La semaine passée, pour mon anniversaire, j’ai reçu de ma famille un splendide ouvrage d’un grand voyageur, particulièrement doué pour dépeindre la mer et les navires. Un artiste bourlingueur qui me ravit à chaque toile depuis mon adolescence.
Alors, pourquoi ne pas partager ses œuvres avec vous ce dimanche ? Certains le nommaient le peintre de la lumière. D'autres le considéraient comme un illuminé... Moi, je l'admire tout simplement comme un artiste au génie lumineux et à la vision éclairée pour son époque ! Et mon peintre préféré.
Il était une fois à Londres...
Tout a commencé il y a trente-deux ans... Londres, début septembre. J'ai dix-sept ans et la capitale britannique m'appartient pour un WE. Pour une fois, il ne pleut pas (trop)... Je marche le long de la Tamise direction Millbank. De Westminster au Vauxhall Bridge, il fait bon se promener. Les balades le long des quais ont toujours quelque chose de magique et d'envoûteur. Mes pas me mènent jusqu'à une large bâtisse couleur pierre de sable à l'entrée de colonnes : la Tate Gallery, aujourd'hui renommée Tate Britain.

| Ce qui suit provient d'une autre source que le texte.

(** C12: Every message the driver sends is answered, in order, until the loop is
    stopped or the port closes, and the loop never panics.  The answer is that
    to the message's own request and content: bytes an earlier, longer message
    left in the reused buffer are never looked at.  For each message the reply
    carries its message id and file id, a reset of the process's connections
    comes after the reply and exactly for a blocked read, and the report comes
    last. *)
Theorem every_message_answered ts :
  Forall delivers ts ->
  exists ans, Forall2 answers (handled ts).1 ans /\
    message_loop bundle (map fst ts) =
      (concat (zip_with (fun (tm : Turn * DriverMessage) (a : Answer) =>
         [EffReply (dm_id tm.2) {| reply_file_id := file_id (dm_req tm.2);
            reply_verdict := if fst a then DLP_VERDICT_BLOCK else DLP_VERDICT_ALLOW |}] ++
         (if bool_decide (req_reason (dm_req tm.2) = DLP_REASON_READ /\ fst a = true)
          then [EffReset (process_id (dm_req tm.2))] else []) ++
         match snd a with Some inc => [EffReport inc] | None => [] end) (handled ts).1 ans), (handled ts).2) /\
    (handled ts).2 <> LoopPanicked.
Proof.
  intros Hts. destruct (guard_loop_spec ts (replicate TOTAL_SIZE 0) None Hts) as (ans & H2 & Hr).
  { apply length_replicate. }
  exists ans. split; [done|]. split.
  - unfold message_loop. rewrite Hr. clear. f_equal. f_equal. apply zip_with_ext; [|done..].
    intros [t m] [block inc]. cbn [fst snd effects_of]. f_equal. f_equal.
    unfold should_reset_connections.
    destruct (Z.eqb_spec (req_reason (dm_req m)) DLP_REASON_READ), block;
      cbn [andb]; [rewrite bool_decide_eq_true_2 by done|rewrite bool_decide_eq_false_2 by (by intros [? ?])..];
      done.
  - clear. induction ts as [|[t m] ts IH]; cbn [handled]; [done|].
    destruct (t_stop t); [done|]. destruct m; [|done]. by destruct (handled ts).
Qed.
End Loop.

(** ** What may leave *)

(** What makes a readable verdict block: a row of a protected table, or a
    document at the containment bound of the scan's kind or at the coverage
    bound. *)
Definition matched_at (bound coverage_bound : f64) (v : Verdict) : Prop :=
  v_edm v <> [] \/
  exists m, m ∈ v_idm v /\ (f64_ge (m_containment m) bound = true \/
                            f64_ge (m_coverage m) coverage_bound = true).

Lemma matched_at_spec bound cov v :
  (if negb (bool_decide (length (v_edm v) = 0%nat)) then true
   else existsb (fun m => f64_ge (m_containment m) bound || f64_ge (m_coverage m) cov) (v_idm v)) = true
  <-> matched_at bound cov v.
Proof.
  unfold matched_at. case_bool_decide as H; cbn [negb].
  - apply nil_length_inv in H. rewrite H, existsb_spec. setoid_rewrite orb_true_iff. naive_solver.
  - split; [|done]. intros _. left. intros H'. by rewrite H' in H.
Qed.

Section Decisions.
Context {D : Digest} {U : Unicode} {E : ExtractEnv}.

(** [d] is a destination the sealer watches and the scan is a write. *)
Definition sealed_write (cfg : Config) (reason : Z) (d : DeviceIdentity) : Prop :=
  reason <> DLP_REASON_READ /\ usb_enabled (usb cfg) = true /\
  (UsbPolicy.decide (to_policy (usb cfg)) d).1 = Encrypt.

Lemma sealed_write_override cfg reason d bands v path channel healthy :
  sealed_write cfg reason d ->
  write_scan_override reason (usb cfg) bands (Some d) v path channel healthy =
    let '(mode, _, band) := encrypt_params (usb cfg) d in
    match decide_seal mode bands band v with
    | DoBlock => None
    | Plain => Some (false, None)
    | Seal => Some (negb healthy,
        Some (seal_incident v d path channel
                (if healthy then CopyAudit.Audited else CopyAudit.Blocked)
                (if healthy then lit "allowed-pending-seal" else lit "seal-unavailable-blocked")))
    end.
Proof.
  intros (Hr & Hu & Ha). unfold write_scan_override.
  destruct (Z.eqb_spec reason DLP_REASON_READ); [done|]. rewrite Hu. cbn [orb negb mbind option_bind].
  rewrite bool_decide_eq_true_2 by done. cbn [negb].
  destruct (encrypt_params (usb cfg) d) as [[mode ?] band].
  by destruct (decide_seal mode bands band v), healthy.
Qed.

(** The scans the sealer has no part in. *)
Lemma no_override cfg reason dev bands v path channel healthy :
  (forall d, dev = Some d -> ~ sealed_write cfg reason d) ->
  (if negb (reason =? DLP_REASON_READ) && usb_enabled (usb cfg)
   then write_scan_override reason (usb cfg) bands dev v path channel healthy else None) = None.
Proof.
  intros H. destruct (Z.eqb_spec reason DLP_REASON_READ) as [|Hr]; [done|]. cbn [negb andb].
  destruct (usb_enabled (usb cfg)) eqn:Hu; [|done]. unfold write_scan_override.
  destruct (Z.eqb_spec reason DLP_REASON_READ); [done|]. rewrite Hu. cbn [orb negb].
  destruct dev as [d|]; [|done]. cbn [mbind option_bind].
  rewrite bool_decide_eq_false_2; [done|]. intros Ha. by apply (H d).
Qed.

Lemma not_envelope content : starts_with ENVELOPE_MAGIC content = false -> envelope_passthrough content = None.
Proof. intros H. unfold envelope_passthrough. by rewrite H. Qed.
(** ** Locality as prefixes *)

Definition LOCAL_V4 : list Cidr :=
  omap cidr_parse [lit "0.0.0.0/8"; lit "10.0.0.0/8"; lit "127.0.0.0/8"; lit "172.16.0.0/12";
                   lit "192.168.0.0/16"; lit "169.254.0.0/16"; lit "224.0.0.0/3"].
Definition LOCAL_V6 : list Cidr :=
  omap cidr_parse [lit "::/128"; lit "::1/128"; lit "fe80::/10"; lit "fc00::/7"; lit "ff00::/8"].

Lemma cidr_contains_v4 b p x :
  0 <= p <= 32 -> 0 <= b < 2 ^ 32 -> 0 <= x < 2 ^ 32 ->
  cidr_contains {| base := V4 b; prefix := p |} (V4 x) = (b / 2 ^ (32 - p) =? x / 2 ^ (32 - p)).
Proof. intros. unfold cidr_contains. cbn [base prefix]. by apply land_mask_eq. Qed.

Lemma cidr_contains_v6 b p x :
  0 <= p <= 128 -> 0 <= b < 2 ^ 128 -> 0 <= x < 2 ^ 128 ->
  cidr_contains {| base := V6 b; prefix := p |} (V6 x) = (b / 2 ^ (128 - p) =? x / 2 ^ (128 - p)).
Proof. intros. unfold cidr_contains. cbn [base prefix]. by apply land_mask_eq. Qed.

Lemma local_v4_values :
  LOCAL_V4 = [{| base := V4 0; prefix := 8 |}; {| base := V4 (10 * 2 ^ 24); prefix := 8 |};
              {| base := V4 (127 * 2 ^ 24); prefix := 8 |};
              {| base := V4 (172 * 2 ^ 24 + 16 * 2 ^ 16); prefix := 12 |};
              {| base := V4 (192 * 2 ^ 24 + 168 * 2 ^ 16); prefix := 16 |};
              {| base := V4 (169 * 2 ^ 24 + 254 * 2 ^ 16); prefix := 16 |};
              {| base := V4 (224 * 2 ^ 24); prefix := 3 |}].
Proof. vm_compute. reflexivity. Qed.

Lemma local_v6_values :
  LOCAL_V6 = [{| base := V6 0; prefix := 128 |}; {| base := V6 1; prefix := 128 |};
              {| base := V6 (0xfe80 * 2 ^ 112); prefix := 10 |};
              {| base := V6 (0xfc00 * 2 ^ 112); prefix := 7 |};
              {| base := V6 (0xff00 * 2 ^ 112); prefix := 8 |}].
Proof. vm_compute. reflexivity. Qed.

(** The quotient of a number given by its leading part. *)
Lemma div_split x hi lo n : x = hi * n + lo -> 0 <= lo < n -> x / n = hi.
Proof. intros -> H. rewrite Z.div_add_l by lia. rewrite Z.div_small by lia. lia. Qed.

Lemma is_public_v4_cidr a b c d :
  is_byte a -> is_byte b -> is_byte c -> is_byte d ->
  is_public_v4 (from_le_bytes [a; b; c; d]) =
    negb (existsb (fun k => cidr_contains k (V4 (from_be_bytes [a; b; c; d]))) LOCAL_V4).
Proof.
  unfold is_byte. intros Ha Hb Hc Hd. unfold is_public_v4.
  assert (to_le_bytes 4 (from_le_bytes [a; b; c; d]) = [a; b; c; d]) as ->
    by (apply (to_from_le_bytes [a; b; c; d]); repeat constructor; unfold is_byte; lia).
  set (x := from_be_bytes _).
  assert (x = a * 2 ^ 24 + b * 2 ^ 16 + c * 2 ^ 8 + d) as Hx
    by (unfold x, from_be_bytes; cbn [rev app from_le_bytes]; lia).
  assert (0 <= x < 2 ^ 32) as Hxr by lia.
  assert (x / 2 ^ 24 = a) as E8 by (apply (div_split _ _ (b * 2 ^ 16 + c * 2 ^ 8 + d)); lia).
  assert (x / 2 ^ 16 = a * 256 + b) as E16 by (apply (div_split _ _ (c * 2 ^ 8 + d)); lia).
  pose proof (div_mod_split b 16). pose proof (Z.mod_pos_bound b 16).
  pose proof (div_mod_split a 32). pose proof (Z.mod_pos_bound a 32).
  assert (x / 2 ^ 20 = a * 16 + b / 16) as E12
    by (apply (div_split _ _ (b mod 16 * 2 ^ 16 + c * 2 ^ 8 + d)); lia).
  assert (x / 2 ^ 29 = a / 32) as E3
    by (apply (div_split _ _ (a mod 32 * 2 ^ 24 + b * 2 ^ 16 + c * 2 ^ 8 + d)); lia).
  clearbody x. rewrite local_v4_values. cbn [existsb]. rewrite !cidr_contains_v4 by lia.
  change (32 - 8) with 24. change (32 - 12) with 20. change (32 - 16) with 16. change (32 - 3) with 29.
  rewrite E8, E12, E16, E3.
  replace (0 / 2 ^ 24) with 0 by reflexivity. replace (10 * 2 ^ 24 / 2 ^ 24) with 10 by reflexivity.
  replace (127 * 2 ^ 24 / 2 ^ 24) with 127 by reflexivity.
  replace ((172 * 2 ^ 24 + 16 * 2 ^ 16) / 2 ^ 20) with 2753 by reflexivity.
  replace ((192 * 2 ^ 24 + 168 * 2 ^ 16) / 2 ^ 16) with 49320 by reflexivity.
  replace ((169 * 2 ^ 24 + 254 * 2 ^ 16) / 2 ^ 16) with 43518 by reflexivity.
  replace (224 * 2 ^ 24 / 2 ^ 29) with 7 by reflexivity.
  apply eq_true_iff_eq. rewrite negb_true_iff, !orb_false_iff, !Z.eqb_neq.
  destruct (Z.eqb_spec a 0); [cbn; split; [done|lia]|].
  destruct (Z.eqb_spec a 127); [cbn; split; [done|lia]|].
  destruct (Z.eqb_spec a 10); [cbn; split; [done|lia]|]. cbn [orb].
  destruct (Z.eqb_spec a 172), (Z.leb_spec 16 b), (Z.leb_spec b 31), (Z.eqb_spec a 192), (Z.eqb_spec b 168),
    (Z.eqb_spec a 169), (Z.eqb_spec b 254), (Z.leb_spec 224 a); cbn [andb]; split; intros; try done; lia.
Qed.

Lemma from_le_bytes_snoc l b : from_le_bytes (l ++ [b]) = from_le_bytes l + 256 ^ Z.of_nat (length l) * b.
Proof.
  induction l as [|x l IH]; cbn [app from_le_bytes length]; [cbn; lia|].
  rewrite IH, Nat2Z.inj_succ, Z.pow_succ_r by lia. lia.
Qed.

Lemma from_be_bytes_cons b l : from_be_bytes (b :: l) = b * 256 ^ Z.of_nat (length l) + from_be_bytes l.
Proof.
  unfold from_be_bytes. cbn [rev]. rewrite from_le_bytes_snoc, length_rev. lia.
Qed.

Lemma from_be_bytes_bound l : Forall is_byte l -> 0 <= from_be_bytes l < 256 ^ Z.of_nat (length l).
Proof.
  intros H. unfold from_be_bytes. rewrite <- length_rev. apply from_le_bytes_bound. by apply Forall_rev.
Qed.

Lemma from_be_bytes_zero l : Forall is_byte l -> forallb (fun b => b =? 0) l = (from_be_bytes l =? 0).
Proof.
  induction 1 as [|b l Hb Hl IH]; [done|]. cbn [forallb]. rewrite IH, from_be_bytes_cons.
  pose proof (from_be_bytes_bound l Hl). unfold is_byte in Hb.
  set (y := from_be_bytes l) in *. clearbody y. set (n := 256 ^ Z.of_nat (length l)) in *.
  assert (0 < n) by lia. clearbody n.
  apply eq_true_iff_eq. rewrite andb_true_iff, !Z.eqb_eq. nia.
Qed.

Lemma is_public_v6_cidr a :
  length a = 16%nat -> Forall is_byte a ->
  is_public_v6 a = Some (negb (existsb (fun k => cidr_contains k (V6 (from_be_bytes a))) LOCAL_V6)).
Proof.
  intros Hl Ha. pose proof (from_be_bytes_bound a Ha) as Hx. rewrite Hl in Hx.
  change (256 ^ Z.of_nat 16) with (2 ^ 128) in Hx.
  unfold is_public_v6. rewrite from_be_bytes_zero by done.
  assert (exists a15, a !! 15%nat = Some a15 /\
    forallb (fun b => b =? 0) (take 15 a) && (a15 =? 1) = (from_be_bytes a =? 1)) as (a15 & H15 & H1).
  { destruct (lookup_lt_is_Some_2 a 15) as [a15 H15]; [lia|]. exists a15. split; [done|].
    assert (a = take 15 a ++ [a15]) as Hsp.
    { rewrite <- (take_drop 15 a) at 1. f_equal. rewrite (drop_S a a15 15) by done.
      by rewrite drop_ge by lia. }
    assert (Forall is_byte (take 15 a)) as Hf by (by apply Forall_take).
    rewrite from_be_bytes_zero by done. rewrite Hsp at 2. unfold from_be_bytes at 2. rewrite rev_app_distr.
    cbn [rev app from_le_bytes]. fold (from_be_bytes (take 15 a)).
    pose proof (from_be_bytes_bound (take 15 a) Hf).
    assert (is_byte a15) as Hb by (exact (proj1 (Forall_lookup _ _) Ha _ _ H15)). unfold is_byte in Hb.
    apply eq_true_iff_eq. rewrite andb_true_iff, !Z.eqb_eq. lia. }
  rewrite H15. destruct a as [|a0 [|a1 r]]; try done. cbn [lookup list_lookup mbind option_bind].
  rewrite H1. apply Forall_cons in Ha as [H0 Ha]. apply Forall_cons in Ha as [Hb1 Ha].
  pose proof (from_be_bytes_bound r Ha) as Hr. cbn [length] in Hl.
  assert (length r = 14%nat) as Hlr by lia. rewrite Hlr in Hr.
  rewrite !from_be_bytes_cons in *. cbn [length] in *. rewrite Hlr in *.
  change (256 ^ Z.of_nat 14) with (2 ^ 112) in *. change (256 ^ Z.of_nat 15) with (2 ^ 120) in *.
  set (y := from_be_bytes r) in *. clearbody y. unfold is_byte in *.
  set (x := a0 * 2 ^ 120 + (a1 * 2 ^ 112 + y)) in *.
  assert (x = a0 * 2 ^ 120 + (a1 * 2 ^ 112 + y)) as Hdef by done.
  pose proof (div_mod_split a1 64). pose proof (Z.mod_pos_bound a1 64).
  pose proof (div_mod_split a0 2). pose proof (Z.mod_pos_bound a0 2).
  assert (x / 2 ^ 120 = a0) as E8 by (apply (div_split _ _ (a1 * 2 ^ 112 + y)); lia).
  assert (x / 2 ^ 121 = a0 / 2) as E7 by (apply (div_split _ _ (a0 mod 2 * 2 ^ 120 + (a1 * 2 ^ 112 + y))); lia).
  assert (x / 2 ^ 118 = a0 * 4 + a1 / 64) as E10
    by (apply (div_split _ _ (a1 mod 64 * 2 ^ 112 + y)); lia).
  assert (Z.land a1 0xc0 = a1 / 64 * 64) as L1.
  { change 0xc0 with (prefix_mask 8 2). rewrite land_prefix_mask by lia. done. }
  assert (Z.land a0 0xfe = a0 / 2 * 2) as L0.
  { change 0xfe with (prefix_mask 8 7). rewrite land_prefix_mask by lia. done. }
  rewrite L0, L1, local_v6_values. clear Hdef. clearbody x. cbn [existsb]. rewrite !cidr_contains_v6 by lia.
  change (128 - 128) with 0. change (128 - 10) with 118. change (128 - 7) with 121. change (128 - 8) with 120.
  rewrite E7, E8, E10, Z.pow_0_r, !Z.div_1_r.
  replace (0xfe80 * 2 ^ 112 / 2 ^ 118) with 1018 by reflexivity.
  replace (0xfc00 * 2 ^ 112 / 2 ^ 121) with 126 by reflexivity.
  replace (0xff00 * 2 ^ 112 / 2 ^ 120) with 255 by reflexivity.
  rewrite (Z.eqb_sym 0 x), (Z.eqb_sym 1 x).
  destruct (x =? 0); [done|]. f_equal. destruct (x =? 1); [done|]. cbn [orb].
  apply eq_true_iff_eq. rewrite negb_true_iff, !orb_false_iff, !Z.eqb_neq.
  destruct (Z.eqb_spec a0 254), (Z.eqb_spec (a1 / 64 * 64) 128), (Z.eqb_spec (a0 / 2 * 2) 252), (Z.eqb_spec a0 255);
    cbn [andb negb]; split; intros; try done; lia.
Qed.
Lemma guard_session_protocol_witness :
  rtc (session_step (D := toy_digest) (U := ascii_unicode) (E := sample_archive) exfil_kg (Some idm_sample) 7)
    session_start ended_session /\
  (exists st, observes exfil_kg (CNone, CNone) session_events = Some st /\ st.1 = CClosed) /\
  exists i, push_message 7 one_push = push_message 7 i.
Proof.
  split; [exact ended_session_reached|].
  destruct (guard_session_protocol (D := toy_digest) (U := ascii_unicode) (E := sample_archive) exfil_kg
    (Some idm_sample) 7 ended_session ended_session_reached) as ((st & Ho & Hd) & _ & _ & Hp & _).
  split; [exists st; split; [exact Ho|apply (Hd _ eq_refl)]|].
  apply (Hp (push_message 7 one_push)). unfold ended_session, session_events. cbn [s_trace].
  do 4 right. left.
Defined.
(* ===== verification/Egress.v ===== *)
(** Network-egress enforcement ([src/netfilter/wfp.rs], [mod.rs], [tcpreset.rs]):
    the filters a rule becomes, their transactional installation, the monitor's
    polls, and the reset of a tainted process's connections.  The filtering
    engine, the process list and the connection tables are the system's: each
    call is an event, and its return code an argument. *)

From S2P Require Import Prelude Words Text F64 Unicode Fingerprint Bundle Edm Utf8 Extract Verdict.
From S2P Require Import TrustDest Device UsbPolicy Enforce Watch Supervise Crypto CopyAudit.
From S2P Require Import RemoteTools NetRules Config.
#[local] Open Scope Z_scope.

(** ** Filter specifications *)

Definition DLP_PROVIDER_GUID : Z := 0x7b2e6f109c3a4d21b8e45f1a2c3d4e5f.
Definition DLP_SUBLAYER_GUID : Z := 0x7b2e6f119c3a4d21b8e45f1a2c3d4e60.
Definition DEFAULT_WEIGHT : Z := 10.

Inductive WfpLayer : Set := AleAuthConnectV4 | AleAuthConnectV6.
Inductive WfpAction : Set := WfpPermit | WfpBlock.
#[export] Instance WfpLayer_eq_dec : EqDecision WfpLayer.
Proof. solve_decision. Defined.
#[export] Instance WfpAction_eq_dec : EqDecision WfpAction.
Proof. solve_decision. Defined.
Inductive WfpCondition :=
  | AppId (path : str)
  | RemoteAddress (cidr : Cidr)
  | RemotePort (port : Z).
Record WfpFilterSpec := {
  spec_name : str;
  spec_layer : WfpLayer;
  spec_action : WfpAction;
  conditions : list WfpCondition;
  weight : Z;
  provider : Z;
  sublayer : Z;
}.
(* ===== verification/NativeRuns.v ===== *)
(** The native calls under any honest system: what every function of Native gives
    back, that it returns what its component's own definition says, and that the
    notice of a block reaches the user, in the agent's session or through a child
    in the console session. *)

From S2P Require Import Prelude Words Text F64 Unicode Fingerprint Bundle Edm Utf8 Extract Verdict.
From S2P Require Import TrustDest Device UsbPolicy Enforce Watch Supervise Crypto CopyAudit RemoteTools NetRules.
From S2P Require Import Config TrustSync UsbMonitor KGuard BrowserHost Clipboard Notify Exfil Egress Win32 Native.
#[local] Open Scope Z_scope.

(** ** What a notification may say, and its reading by the child *)

Definition clean_text (s : str) : Prop := forallb is_scalar s = true /\ (0 ∉ s).
(** A text that crosses the command line. *)
Definition text_ok (s : str) : Prop := clean_text s /\ no_trailing_backslash (clean_arg s).

Lemma clean_text_spec s : clean_text s <-> forall c, c ∈ s -> is_scalar c = true /\ c <> 0.
Proof.
  unfold clean_text. rewrite forallb_forall. setoid_rewrite <- list_elem_of_In. split.
  - intros [H1 H2] c Hc. split; [by apply H1|]. by intros ->.
  - intros H. split; [intros c Hc; by apply H|]. intros Hz. by destruct (H 0 Hz).
Qed.
Lemma clean_text_app s t : clean_text s -> clean_text t -> clean_text (s ++ t).
Proof. rewrite !clean_text_spec. intros Hs Ht c [Hc|Hc]%elem_of_app; auto. Qed.
Lemma clean_text_cons c s : is_scalar c = true -> c <> 0 -> clean_text s -> clean_text (c :: s).
Proof. rewrite !clean_text_spec. intros ? ? Hs d [->|Hd]%elem_of_cons; auto. Qed.
Lemma clean_text_nil : clean_text [].
Proof. apply clean_text_spec. intros c Hc. by apply elem_of_nil in Hc. Qed.

(** A literal is computed. *)
Ltac literal := split; [vm_compute; reflexivity|apply (bool_decide_unpack _); vm_compute; exact I].
Ltac clean_parts :=
  repeat first [assumption | apply clean_text_app | apply clean_text_nil
               | apply clean_text_cons; [done|done|] | literal].

Lemma elem_rev (s : str) c : c ∈ rev s <-> c ∈ s.
Proof. by rewrite !list_elem_of_In, <- in_rev. Qed.
Lemma elem_skip_while p (s : str) c : c ∈ skip_while p s -> c ∈ s.
Proof. induction s as [|d s IH]; cbn; [done|]. destruct (p d); [|done]. intros Hc. right. by apply IH. Qed.
Lemma elem_trim s c : c ∈ trim s -> c ∈ s.
Proof.
  unfold trim, trim_start_matches, trim_end_matches. intros H.
  rewrite elem_rev in H. apply elem_skip_while in H. rewrite elem_rev in H. by apply elem_skip_while in H.
Qed.
Lemma elem_filter_in (p : Z -> bool) s c : c ∈ List.filter p s -> c ∈ s /\ p c = true.
Proof. rewrite !list_elem_of_In. apply filter_In. Qed.

Lemma last_component_elem s c : c ∈ last_component s -> c ∈ s.
Proof.
  unfold last_component. rewrite elem_rev. intros H.
  rewrite <- (rev_involutive s), elem_rev.
  rewrite <- (take_while_app_skip (fun c => negb ((c =? 92) || (c =? 47))) (rev s)). apply elem_of_app. by left.
Qed.
Lemma sanitize_clean name : forallb is_scalar name = true -> clean_text (sanitize_display name).
Proof.
  rewrite forallb_forall. setoid_rewrite <- list_elem_of_In. intros Hs. unfold sanitize_display.
  assert (clean_text (trim (List.filter (fun c => negb (is_control c) && negb (c =? 34)) (last_component name)))) as Hc.
  { apply clean_text_spec. intros c Hc. apply elem_trim, elem_filter_in in Hc as [Hc Hp].
    split; [by apply Hs, last_component_elem|]. intros ->. by vm_compute in Hp. }
  destruct (96 <? _)%nat; [|done]. apply clean_text_app; [|literal]. rewrite clean_text_spec in Hc |- *.
  intros c Hin. apply Hc. rewrite <- (take_drop 93 (trim _)). apply elem_of_app. by left.
Qed.

Lemma hex_digit_clean d s : 0 <= d < 16 -> clean_text s -> clean_text (hex_digit_upper d :: s).
Proof.
  intros Hd Hs. unfold hex_digit_upper. apply clean_text_cons; [|destruct (Z.ltb_spec d 10); lia|done].
  unfold is_scalar. destruct (Z.ltb_spec d 10); apply orb_true_intro; left; apply andb_true_intro; lia.
Qed.
Lemma reference_clean n : clean_text (reference_of n).
Proof.
  unfold reference_of. assert (0 <= Z.land n 0xFFFF < 65536) as Hx.
  { change 0xFFFF with (Z.ones 16). rewrite Z.land_ones by lia. by apply Z.mod_pos_bound. }
  apply clean_text_app; [literal|]. repeat apply hex_digit_clean; try apply clean_text_nil;
    try (apply Z.mod_pos_bound; lia).
  split; [apply Z.div_pos; lia|]. apply Z.div_lt_upper_bound; lia.
Qed.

Une section du musée, la Clore Gallery, est entièrement consacrée à un artiste que je ne connais pas encore. Ce doit être un grand Monsieur pour qu'on lui offre tel privilège, pensai-je en moi-même. Je décide donc d'aller à sa découverte. Mais comme je ne fais pas toujours les choses dans l'ordre indiqué (un esprit un peu rebelle malgré les apparences bien élevées, surtout dans un musée), je me rends droit aux dernières salles. Celles par lesquelles on est censé terminer (rassurez-vous, je ne fais jamais ceci avec un livre pour en connaître la fin. J'aime trop le suspense... ). Coup de tonnerre dans mon ciel bleu... Je reste littéralement subjuguée par les oeuvres qui pendent au mur devant moi... J'ai le coup de foudre pour ces mers de lumière, ces flous éclatants de couleurs et ces tourbillons de teintes subtilement mélangées. La lumière semble irradier de l'intérieur. A première vue, un tohu-bohu de coloris en désordre, informes et chaotiques. Cependant, en fixant les tableaux plus attentivement, de la lumière apparaissent des ombres, puis des formes, et ensuite des personnages incroyablement finement dessinés. Et plus je recule, plus le tableau me parle et me délivre ses secrets. De près, on ne voit qu'un amas de couleurs qui s'entremêlent. A une certaine distance, le flou devient alors magiquement précis et livre ses précieuses confidences. On croirait des oeuvres du XXe siècle ! Et pourtant, non, je ne me trompe pas, l'artiste dont je découvre ici le fabuleux travail est bien né en... 1775 !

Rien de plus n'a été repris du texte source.